(** Rules 3-5, lines 36-76, once the type gate is passed. *)
Lemma validate_checks (data : value) (schema : Schema World) (path : string) (w : World) :
  anyOf schema = None ->
  typeDiffers (type schema) (typeOf data) = None ->
  validate data schema path w
  = (r1 <- (if typeIs (type schema) "object" then
              let errors1 := checkRequired path (reqOf (required schema)) data [] in
              children <- mapM (validateProperty RegExp (propsOf (properties schema)) path)
                               (entriesOf data) ;;
              let r := pushAll (mkResult errors1 []) children in
              errors2 <- runCustom path (custom schema) data (errors r) ;;
              ret (mkResult errors2 (warnings r))
            else ret (emptyResult)) ;;
     r2 <- (if typeIs (type schema) "array" then
              children <- mapM (validateItem RegExp (items schema) path)
                               (indexed (elementsOf data)) ;;
              let r := pushAll r1 children in
              ret (mkResult (checkMinItems path (minItems schema) data (errors r))
                            (warnings r))
            else ret r1) ;;
     errors3 <- checkPattern RegExp path (type schema) (pattern schema) data (errors r2) ;;
     ret (mkResult errors3 (warnings r2))) w.
Proof.
  destruct schema as [ty props req its mi pat alts cust]; cbn.
  intros -> ->.
  apply bind_ext.
  - destruct (typeIs ty "object"); [|reflexivity].
    apply bind_ext; [|reflexivity].
    apply mapM_ext. intros [k v] s' _.
    unfold validateProperty; cbn.
    destruct props as [ps|]; cbn; [|reflexivity].
    rewrite assocWith_assoc. now destruct (assoc k ps).
  - intros r1 s1. apply bind_ext; [|reflexivity].
    destruct (typeIs ty "array"); [|reflexivity].
    apply bind_ext; [|reflexivity].
    apply mapM_ext. intros [i v] s' _.
    unfold validateItem; cbn.
    destruct its; reflexivity.
Qed.

(** ** Rule 1: anyOf *)

Lemma existsb_noErrors_false (results : list Result) :
  (forall r, In r results -> errors r <> []) -> existsb noErrors results = false.
Proof.
  intros H. apply not_true_is_false. intros E.
  apply existsb_exists in E as (r & Hin & Hr).
  apply (H r Hin). unfold noErrors in Hr.
  apply Nat.eqb_eq in Hr. now apply length_zero_iff_nil.
Qed.

Lemma noErrors_true (r : Result) : errors r = [] -> noErrors r = true.
Proof. unfold noErrors. now intros ->. Qed.

Lemma find_first_noErrors (pre post : list Result) (r : Result) :
  (forall x, In x pre -> errors x <> []) -> errors r = [] ->
  find noErrors (pre ++ r :: post) = Some r.
Proof.
  intros Hpre Hr. induction pre as [|x pre IH]; cbn.
  - now rewrite (noErrors_true r Hr).
  - destruct (noErrors x) eqn:Ex.
    + exfalso. apply (Hpre x (or_introl eq_refl)).
      unfold noErrors in Ex. apply Nat.eqb_eq in Ex. now apply length_zero_iff_nil.
    + apply IH. intros y Hy. apply Hpre. now right.
Qed.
• • • •
# [The problem]
Retype exactly, please, each line from the line that contains "apply (H r Hin). unfold noErrors in Hr." through the last line of the entries above, with nothing added.

# [Response area]
  apply (H r Hin). unfold noErrors in Hr.
  apply Nat.eqb_eq in Hr. now apply length_zero_iff_nil.
Qed.

Lemma noErrors_true (r : Result) : errors r = [] -> noErrors r = true.
Proof. unfold noErrors. now intros ->. Qed.

Lemma find_first_noErrors (pre post : list Result) (r : Result) :
  (forall x, In x pre -> errors x <> []) -> errors r = [] ->
  find noErrors (pre ++ r :: post) = Some r.
Proof.
  intros Hpre Hr. induction pre as [|x pre IH]; cbn.
  - now rewrite (noErrors_true r Hr).
  - destruct (noErrors x) eqn:Ex.
    + exfalso. apply (Hpre x (or_introl eq_refl)).
      unfold noErrors in Ex. apply Nat.eqb_eq in Ex. now apply length_zero_iff_nil.
    + apply IH. intros y Hy. apply Hpre. now right.
Qed.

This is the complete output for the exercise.